Ambient conversations and guard chats will sometimes sound as though they’re taking place right by you, when in fact they’re either behind walls, below you, or some distance away. Meanwhile, dialogues taking place in the open air will sometimes have a muffled “I’m behind a wall right now” effect on them. During an early brothel-based mission, one man’s amorous preferences followed me around through several solid surfaces. Just as entertaining, cut-scenes that take place in areas populated by NPCs are often punctuated by their scripted barks. A couple of missions feature lightning flashes but no thunder. And don’t think you can rely on the subtitles, because these often miss lines of ambient dialogue and at one point went completely out of sync with cut-scene.
The more glitchy audio errors can be shrugged off or laughed at, but for a Thief game to be released with misfiring sound propagation is a disaster.
Different floor surfaces do at least still make different noises when you walk across them, but aside from crossing running water and trampling over the liberal scatterings of broken glass that cover some of the levels the AI seems more bothered by proximity than whatever surface Garrett is crossing.

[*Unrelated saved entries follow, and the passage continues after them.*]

Lemma typed_push cmd g g' :
  gateway_typed g -> command_ok cmd -> push_command cmd g = Ret g' -> gateway_typed g'.
Proof.
  intros [S N (l & Q & F)] C. unfold push_command, push.
  destruct (decide (Z.of_nat (length l) < INBOUND_CAPACITY)) as [L|L].
  - destruct (emplace_room _ queue_pos queue_pow _ l cmd Q L) as (q & -> & Q'). rewrite bind_Ret. intros [= <-].
    split; [done..|]. exists (l ++ [cmd]). split; [done|]. apply Forall_app. by split; [|constructor].
  - rewrite (emplace_full _ queue_pos _ l cmd Q) by (destruct Q as (_ & ? & _); lia). rewrite bind_Ret. intros [= <-].
    split; [done..|]. by exists l.
Qed.

Lemma handle_login_typed id mem g g' :
  gateway_typed g -> Forall is_byte mem -> handle_login now id mem g = Ret g' -> gateway_typed g'.
Proof.
  intros T F. unfold handle_login. intros (p & Ep & E)%bind_Ret_inv. apply packet_at_ok in Ep; [|done].
  apply bind_Ret_inv in E as ([ok sm] & E & E'). injection E' as <-. destruct p. packet_ranges Ep. cbn in E.
  apply typed_send. apply (typed_tick (set_sessions sm g)). apply typed_set_sessions; [done|].
  eapply authenticate_typed; [..|exact E]; [|by destruct T..|]; [lia..|by destruct T].
Qed.

Lemma handle_new_order_typed id mem g g' :
  gateway_typed g -> - 2 ^ 31 <= id < 2 ^ 31 -> Forall is_byte mem ->
  handle_new_order now id mem g = Ret g' -> gateway_typed g'.
Proof.
  intros T Hid F. unfold handle_new_order. intros (p & Ep & E)%bind_Ret_inv. apply packet_at_ok in Ep; [|done].
  cbn [next_sequence tick] in E. eapply typed_push; [|..|exact E]; [by apply (typed_tick _ (typed_sequence g T))|].
  destruct T as [S N Q]. destruct p as [h co sy ac pr qt sd ty tf pd]. packet_ranges Ep.
  pose proof (Hnow (g_ticks (set_sequence (u64 (g_sequence g + 1)) g))).
  pose proof (i64_bound pr). pose proof (tif_of_code tf ltac:(lia)) as [? ?].
  command_fields. destruct (sd =? 0), (ty =? 0); split_and!; (done || lia || (cbn; lia)).
Qed.
Lemma handle_cancel_order_typed id mem g g' :
  gateway_typed g -> - 2 ^ 31 <= id < 2 ^ 31 -> Forall is_byte mem ->
  handle_cancel_order now id mem g = Ret g' -> gateway_typed g'.
Proof.
  intros T Hid F. unfold handle_cancel_order. intros (p & Ep & E)%bind_Ret_inv. apply packet_at_ok in Ep; [|done].
  cbn [next_sequence tick] in E. eapply typed_push; [|..|exact E]; [by apply (typed_tick _ (typed_sequence g T))|].
  destruct T as [S N Q]. destruct p. packet_ranges Ep.
  pose proof (Hnow (g_ticks (set_sequence (u64 (g_sequence g + 1)) g))).
  command_fields. split_and!; (done || lia || (cbn; lia)).
Qed.
Lemma handle_replace_order_typed id mem g g' :
  gateway_typed g -> - 2 ^ 31 <= id < 2 ^ 31 -> Forall is_byte mem ->
  handle_replace_order now id mem g = Ret g' -> gateway_typed g'.
Proof.
  intros T Hid F. unfold handle_replace_order. intros (p & Ep & E)%bind_Ret_inv. apply packet_at_ok in Ep; [|done].
  cbn [next_sequence tick] in E. eapply typed_push; [|..|exact E]; [by apply (typed_tick _ (typed_sequence g T))|].
  destruct T as [S N Q]. destruct p as [h co oc sy ac pr qt]. packet_ranges Ep.
  pose proof (Hnow (g_ticks (set_sequence (u64 (g_sequence g + 1)) g))). pose proof (i64_bound pr).
  command_fields. split_and!; (done || lia || (cbn; lia)).
Qed.

Lemma handle_packet_typed id h mem g g' :
  gateway_typed g -> - 2 ^ 31 <= id < 2 ^ 31 -> Forall is_byte mem ->
  handle_packet now stack_tail id h mem g = Ret g' -> gateway_typed g'.
Proof.
  intros T Hid F. unfold handle_packet. intros ([slot|] & _ & E)%bind_Ret_inv; [|by injection E as <-].
  destruct (MessageType_of_code (mh_type h)); try (by eapply handle_login_typed);
    apply bind_Ret_inv in E as (c & _ & E);
    (destruct (negb _); [injection E as <-; unfold reject_unauthenticated; apply typed_send, (typed_tick g T)|]);
    try (by injection E as <-);
    [|..|by eapply handle_new_order_typed|by eapply handle_cancel_order_typed|by eapply handle_replace_order_typed].
  - unfold handle_heartbeat in E. cbn [tick] in E. apply bind_Ret_inv in E as (sm & E & [= <-]).
    assert (sessions_typed sm) as S.
    { eapply update_typed; [|destruct T as [S _ _]; exact S|exact E]. intros d (? & ? & ? & ? & ? & ? & ?).
      unfold connection_typed. cbn -[Z.pow]. split_and!; (done || apply Hnow || lia). }
    destruct T as [_ N Q]. apply typed_send. by split.
  - apply bind_Ret_inv in E as (sm & E & [= <-]). apply typed_set_sessions; [done|].
    eapply update_typed; [|destruct T as [S _ _]; exact S|exact E]. by intros d (? & ? & ? & ? & ? & ? & ?).
Qed.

Caged birds and dogs (quite why the dogs are never allowed out of the cages is a sad mystery) will also alert guards to your position. The addition of precarious objects like vases and brooms is a welcome one too, encouraging some extra spacial awareness to prevent things clattering over.
The AI doesn’t do anything spectacular, but it’s fairly predictable (in a positive sense) and follows the kind of rules you’d expect from a stealth title. Guards will follow basic patrol routes and react to loud sounds, open doors, extinguished torches and other obvious signs that something isn’t quite right. They’re able to re-light any flame-based sources, but it’s worth noting that I’ve never seen one operate a light switch. Patrol routes sometimes seem to just break, leaving guards standing in place (which can be either helpful or awkward, depending where it happens) and sometimes they become afflicted by a bizarre Jacob’s Ladder style spasm.

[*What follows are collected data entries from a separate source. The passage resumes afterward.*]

(* ===== verification/EngineManager.v ===== *)
(** * FluxTrade: one symbol's engine

    [OutboundReport] and [EngineManager] (src/exchange): the thread that takes
    commands from its inbound queue, validates them, journals the accepted ones,
    runs the matching engine and sends a report per execution.  The two queues
    are references to the exchange's; they are passed along.  The n-th reading of
    the steady clock by the engine's thread is [now n]. *)
From S2P Require Import Prelude Domain RingBuffer Wire Gateway Journal OrderBook TradeBuilder MatchingEngine RiskState RiskEngine.
Local Open Scope Z_scope.

(** ** Reports to the clients *)
Inductive OutboundType : Type := OutExecutionReport | OutReject.
(** The union, by the member last written; [DataZero] is the zeroed storage. *)
Inductive OutboundData : Type :=
| DataZero
| DataExecution (p : ExecutionReportPacket)
| DataReject (p : RejectPacket).
Record OutboundReport : Type := mkOutbound {
  or_type : OutboundType;
  or_conn_id : Z;
  or_data : OutboundData;
}.
Definition default_outbound : OutboundReport := mkOutbound OutReject (-1) DataZero.
Definition OUTBOUND_CAPACITY : Z := 4096.

(** ** The engine *)
Record EngineManager : Type := mkEngineManager {
  em_symbol_id : Z;
  em_core_id : Z;
  em_running : bool;
  em_journal_queue : SPSCQueue LogEntry;
  em_disk_journal : DiskJournal;
  em_matching : MatchingEngine;
  em_risk : RiskEngine;
  em_exec_ctx : ExecutionContext;
  em_ticks : nat;
}.
Definition default_entry : LogEntry := mkEntry (mkRecordHeader 0 0 0 0 0) (replicate 256 0).
(** The constructor; [files]: what the directory of the journal already holds. *)
Definition DEFAULT_MAX_FILE_SIZE : Z := 512 * 1024 * 1024.
Definition EngineManager_init (symbol_id core_id : Z) (files : gmap Z (list Z)) : EngineManager :=
  {| em_symbol_id := symbol_id; em_core_id := core_id; em_running := false;
     em_journal_queue := queue_init JOURNAL_CAPACITY default_entry;
     em_disk_journal := DiskJournal_init FlushBatch DEFAULT_MAX_FILE_SIZE files;
     em_matching := MatchingEngine_init false; em_risk := risk_reset;
     em_exec_ctx := ExecutionContext_init; em_ticks := O |}.

Definition em_set_running (b : bool) (em : EngineManager) : EngineManager :=
  mkEngineManager (em_symbol_id em) (em_core_id em) b (em_journal_queue em) (em_disk_journal em)
    (em_matching em) (em_risk em) (em_exec_ctx em) (em_ticks em).
Definition em_set_journal (q : SPSCQueue LogEntry) (em : EngineManager) : EngineManager :=
  mkEngineManager (em_symbol_id em) (em_core_id em) (em_running em) q (em_disk_journal em)
    (em_matching em) (em_risk em) (em_exec_ctx em) (em_ticks em).
Definition em_set_matching (m : MatchingEngine) (c : ExecutionContext) (em : EngineManager) : EngineManager :=
  mkEngineManager (em_symbol_id em) (em_core_id em) (em_running em) (em_journal_queue em) (em_disk_journal em)
    m (em_risk em) c (em_ticks em).
Definition em_set_risk (r : RiskEngine) (em : EngineManager) : EngineManager :=
  mkEngineManager (em_symbol_id em) (em_core_id em) (em_running em) (em_journal_queue em) (em_disk_journal em)
    (em_matching em) r (em_exec_ctx em) (em_ticks em).
(** [n] readings of the clock *)
Definition em_advance (n : nat) (em : EngineManager) : EngineManager :=
  mkEngineManager (em_symbol_id em) (em_core_id em) (em_running em) (em_journal_queue em) (em_disk_journal em)
    (em_matching em) (em_risk em) (em_exec_ctx em) (em_ticks em + n)%nat.

(** [start] and [stop], up to the threads they start and join *)
Definition em_start (em : EngineManager) : EngineManager :=
  if em_running em then em else em_set_running true em.
Definition em_stop (em : EngineManager) : EngineManager :=
  if negb (em_running em) then em else em_set_running false em.

(** ** Reports of an execution *)
Definition execution_packet (side : Side) (r : TradeBuilder.ExecutionReport) : ExecutionReportPacket :=
  mkExecutionReport
    (mkHeader (packet_size ExecutionReportPacket) (MessageType_code Wire.ExecutionReport) 0
       (rp_exec_id r) (rp_timestamp r))
    (rp_order_id r) (rp_order_id r) (rp_symbol_id r) (rp_account_id r)
    (u64 (rp_price r)) (u64 (rp_last_qty r + rp_remaining_qty r)) (rp_last_qty r) (rp_remaining_qty r)
    (if decide (side = Buy) then 0 else 1) (ExecutionType_code (rp_exec_type r)) (replicate 6 0).
Definition execution_outbound (conn_id : Z) (side : Side) (r : TradeBuilder.ExecutionReport) : OutboundReport :=
  mkOutbound OutExecutionReport conn_id (DataExecution (execution_packet side r)).

(** What an execution tells the risk engine *)
Definition report_risk (side : Side) (r : TradeBuilder.ExecutionReport) (risk : RiskEngine) : outcome RiskEngine :=
  if decide (rp_exec_type r = ExecTrade) then
    RiskEngine.update_on_fill (rp_account_id r) (rp_symbol_id r) side (rp_last_qty r) (u64 (rp_price r)) risk
  else if decide (rp_exec_type r = ExecCancel) then
    RiskEngine.update_on_cancel (rp_account_id r) (order_cost (rp_price r) (rp_last_qty r)) risk
  else Ret risk.

(** The loop of [dispatch_reports], from index [i], [n] reports to go *)
Fixpoint dispatch_loop (n : nat) (i conn_id : Z) (side : Side) (em : EngineManager)
    (outbound : SPSCQueue OutboundReport) : outcome (EngineManager * SPSCQueue OutboundReport) :=
  match n with
  | O => Ret (em, outbound)
  | S n =>
      r ← arr_get (reports (em_exec_ctx em)) i;
      pushed ← push OUTBOUND_CAPACITY outbound (execution_outbound conn_id side r);
      risk ← report_risk side r (em_risk em);
      dispatch_loop n (i + 1) conn_id side (em_set_risk risk em) pushed.2
  end.
Definition dispatch_reports (conn_id : Z) (side : Side) (em : EngineManager)
    (outbound : SPSCQueue OutboundReport) : outcome (EngineManager * SPSCQueue OutboundReport) :=
  dispatch_loop (report_count (em_exec_ctx em)) 0 conn_id side em outbound.

(** ** Commands *)
Definition risk_context (reference_price : Z) (cmd : OrderCommand) : RiskContext :=
  {| rc_order_id := oc_client_order_id cmd; rc_price := oc_price cmd; rc_qty := oc_qty cmd;
     rc_timestamp := oc_timestamp cmd; rc_reference_price := reference_price;
     rc_client_order_id := oc_client_order_id cmd; rc_symbol_id := oc_symbol_id cmd; rc_client_id := 1;
     rc_account_id := oc_account_id cmd; rc_side := oc_side cmd; rc_type := oc_order_type cmd |}.
Definition new_order (cmd : OrderCommand) (exchange_timestamp : Z) : Order :=
  MkOrder (oc_client_order_id cmd) (oc_price cmd) (oc_qty cmd) (oc_sequence cmd) (oc_timestamp cmd)
    exchange_timestamp 1 (oc_account_id cmd) (oc_symbol_id cmd) (oc_side cmd) (oc_order_type cmd)
    (oc_tif cmd) FlagNone.
Definition reject_outbound (timestamp : Z) (cmd : OrderCommand) (reason : RejectReason) : OutboundReport :=
  mkOutbound OutReject (oc_conn_id cmd) (DataReject
    (mkReject (mkHeader (packet_size RejectPacket) (MessageType_code Reject) 0 (oc_sequence cmd) timestamp)
       (oc_client_order_id cmd) (oc_account_id cmd) (RejectReason_code reason) (replicate 6 0) (replicate 4 0))).

Section Engine.
(** The readings of the clock; what the payload array of a journal entry and
    the gap of a command's representation hold before they are written. *)
Context (now : nat -> Z) (stack : list Z) (gap : Z).
Definition em_reading (em : EngineManager) (k : nat) : Z := now (em_ticks em + k)%nat.

(** The part of [process_command] after the command passed the checks *)
Definition execute_command (cmd : OrderCommand) (em : EngineManager) (outbound : SPSCQueue OutboundReport)
    : outcome (EngineManager * SPSCQueue OutboundReport) :=
  appended ← journal_append stack (em_journal_queue em) (oc_sequence cmd) (oc_timestamp cmd)
               (u16 (CommandType_code (oc_type cmd))) (command_bytes gap cmd);
  let em := em_set_journal appended.2 em in
  match oc_type cmd with
  | CmdNewOrder =>
      let order := new_order cmd (em_reading em 0) in
      let em := em_advance 1 em in
      '(_, ctx, matching) ← submit_order (em_reading em 0) (em_reading em 1) (em_reading em 2) order
                              (ctx_reset (em_exec_ctx em)) (em_matching em);
      dispatch_reports (oc_conn_id cmd) (oc_side cmd) (em_advance 3 (em_set_matching matching ctx em)) outbound
  | CmdCancelOrder =>
      '(found, ctx, matching) ← cancel_order (em_reading em 0) (em_reading em 1) (em_reading em 2)
                                  (oc_orig_client_order_id cmd) 1 (oc_account_id cmd) (oc_symbol_id cmd)
                                  (ctx_reset (em_exec_ctx em)) (em_matching em);
      dispatch_reports (oc_conn_id cmd) Buy
        (em_advance (if (found : bool) then 3 else 2) (em_set_matching matching ctx em)) outbound
  | _ => Ret (em, outbound)
  end.

Definition process_command (cmd : OrderCommand) (em : EngineManager) (outbound : SPSCQueue OutboundReport)
    : outcome (EngineManager * SPSCQueue OutboundReport) :=
  reference ← Price.from_double (Double.of_int 100);
  '(res, risk, _) ← RiskEngine.validate (em_reading em 0) (em_reading em 1) (em_reading em 2) (em_reading em 3)
                      (risk_context reference cmd) (em_risk em) [];
  let em := em_advance 4 (em_set_risk risk em) in
  match res with
  | inl _ => execute_command cmd em outbound
  | inr reason =>
      let report := reject_outbound (em_reading em 0) cmd reason in
      pushed ← push OUTBOUND_CAPACITY outbound report;
      Ret (em_advance 1 em, pushed.2)
  end.

(** One turn of [run]'s loop; [None]: the loop is left. *)
Definition engine_turn (em : EngineManager) (inbound : SPSCQueue OrderCommand) (outbound : SPSCQueue OutboundReport)
    : outcome (option (EngineManager * SPSCQueue OrderCommand * SPSCQueue OutboundReport)) :=
  if em_running em then
    r ← pop INBOUND_CAPACITY inbound;
    match r.1 with
    | Some cmd =>
        '(em, outbound) ← process_command cmd em outbound;
        Ret (Some (em, r.2, outbound))
    | None => Ret (Some (em, r.2, outbound))
    end
  else Ret None.
End Engine.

For the most part though, the AI does its basic job and forces the player to avoid direct confrontation or conflict. Picking people off with arrows is still a viable tactic, as it was in the original games, but attracting the up-front attention of more than a lone guard will most likely result in death unless you retreat and lose your pursuers. Eidos’ addition of a “swoop” ability to dart quickly between points actually proves to be quite useful and entertaining, if a little over-powered in terms of trivialising certain sections.
It’s one of few highlights in a Thief reboot that doesn’t come close to touching the kind of craft found in the mission design of the earlier titles. The warren-like City hub and its myriad of side-missions come closest to presenting a re-invented version of Thief in a positive light, but even this area is blighted by too many loading zones and traversal which is restricted by a system of context-sensitive movement. Whenever any of the primary story missions open with an indication that the design team knew how to put together an interesting building, you can guarantee some scripted corridor idiocy will be lurking right around the corner.

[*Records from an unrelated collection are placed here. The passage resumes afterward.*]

Lemma dispatch_reports_spec conn side em out l risk :
  ctx_wf (em_exec_ctx em) -> queue_rep OUTBOUND_CAPACITY out l ->
  report_risks side (ctx_reports (em_exec_ctx em)) (em_risk em) = Ret risk ->
  exists out', dispatch_reports conn side em out = Ret (em_set_risk risk em, out') /\
    queue_rep OUTBOUND_CAPACITY out'
      (bounded OUTBOUND_CAPACITY (l ++ map (execution_outbound conn side) (ctx_reports (em_exec_ctx em)))).
Proof.
  intros [LT LR CT CR] R E. unfold dispatch_reports.
  replace (report_count (em_exec_ctx em)) with (length (ctx_reports (em_exec_ctx em)))
    by (unfold ctx_reports; rewrite length_take; lia).
  apply (dispatch_loop_spec conn side _ 0); [|done|done].
  intros k r Hk. unfold ctx_reports in Hk. by apply lookup_take_Some in Hk as [Hk _].
Qed.

(** ** The abstract engine *)
Record EngineView : Type := mkView {
  v_book : Book;
  v_exec_seq : Z;
  v_journal : list LogEntry;
  v_out : list OutboundReport;
}.
Definition v_report (rs : list OutboundReport) (v : EngineView) : EngineView :=
  mkView (v_book v) (v_exec_seq v) (v_journal v) (bounded OUTBOUND_CAPACITY (v_out v ++ rs)).
Definition v_log (e : LogEntry) (v : EngineView) : EngineView :=
  mkView (v_book v) (v_exec_seq v) (bounded JOURNAL_CAPACITY (v_journal v ++ [e])) (v_out v).
Definition v_set_book (B : Book) (seq : Z) (v : EngineView) : EngineView :=
  mkView B seq (v_journal v) (v_out v).

Definition executions (cmd : OrderCommand) (side : Side) (rs : list ExecutionReport) : list OutboundReport :=
  map (execution_outbound (oc_conn_id cmd) side) (take MAX_REPORTS rs).
(** The number of execution ids a submission uses *)
Definition spec_ids (o : Order) (B : Book) : nat := length (spec_reports o 0 0 B).

(** What a command that passed the checks does; [t0]: when it is processed,
    [t2]: the time of its reports. *)
Definition spec_execute (stack : list Z) (gap t0 t1 t2 : Z) (cmd : OrderCommand) (v : EngineView) : EngineView :=
  let v := v_log (command_entry stack gap cmd) v in
  match oc_type cmd with
  | CmdNewOrder =>
      let o := new_order cmd t0 in
      v_report (executions cmd (oc_side cmd) (spec_reports o t2 (v_exec_seq v) (v_book v)))
        (v_set_book (spec_submit o (v_book v)) (Nat.iter (spec_ids o (v_book v)) next64 (v_exec_seq v)) v)
  | CmdCancelOrder =>
      match list_find (fun r => r_id r = oc_orig_client_order_id cmd) (book_orders (v_book v)) with
      | Some (_, r) =>
          v_report (executions cmd Buy
            [MkReport (v_exec_seq v) (r_id r) (r_price r) 0 0 t1 1 (oc_account_id cmd) (oc_symbol_id cmd) RR_None ExecCancel])
            (v_set_book (spec_cancel (oc_orig_client_order_id cmd) (v_book v)) (next64 (v_exec_seq v)) v)
      | None => v
      end
  | _ => v
  end.
(** A command the checks turn down is answered and changes nothing else. *)
Definition spec_process (stack : list Z) (gap t0 t1 t2 : Z) (verdict : option RejectReason) (cmd : OrderCommand)
    (v : EngineView) : EngineView :=
  match verdict with
  | Some reason => v_report [reject_outbound t0 cmd reason] v
  | None => spec_execute stack gap t0 t1 t2 cmd v
  end.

Games like Thief: The Dark Project, System Shock 2 and the original Deus Ex appeared to give us glimpses of a future where player agency could be paramount in first-person titles, but that promise has ended up being realised by a precious few.
This game cannot count itself among them. Even in its efforts to just be a functional stealth game Thief is let down by awful sound design, too many uninspiring mission layouts, and a plot which looks every bit the work of fragmented teams over the course of several turbulent years. It might be a passable experience for some, but for those of us who’ve seen and played much better, Thief is a tragic missed opportunity and a categorical failure.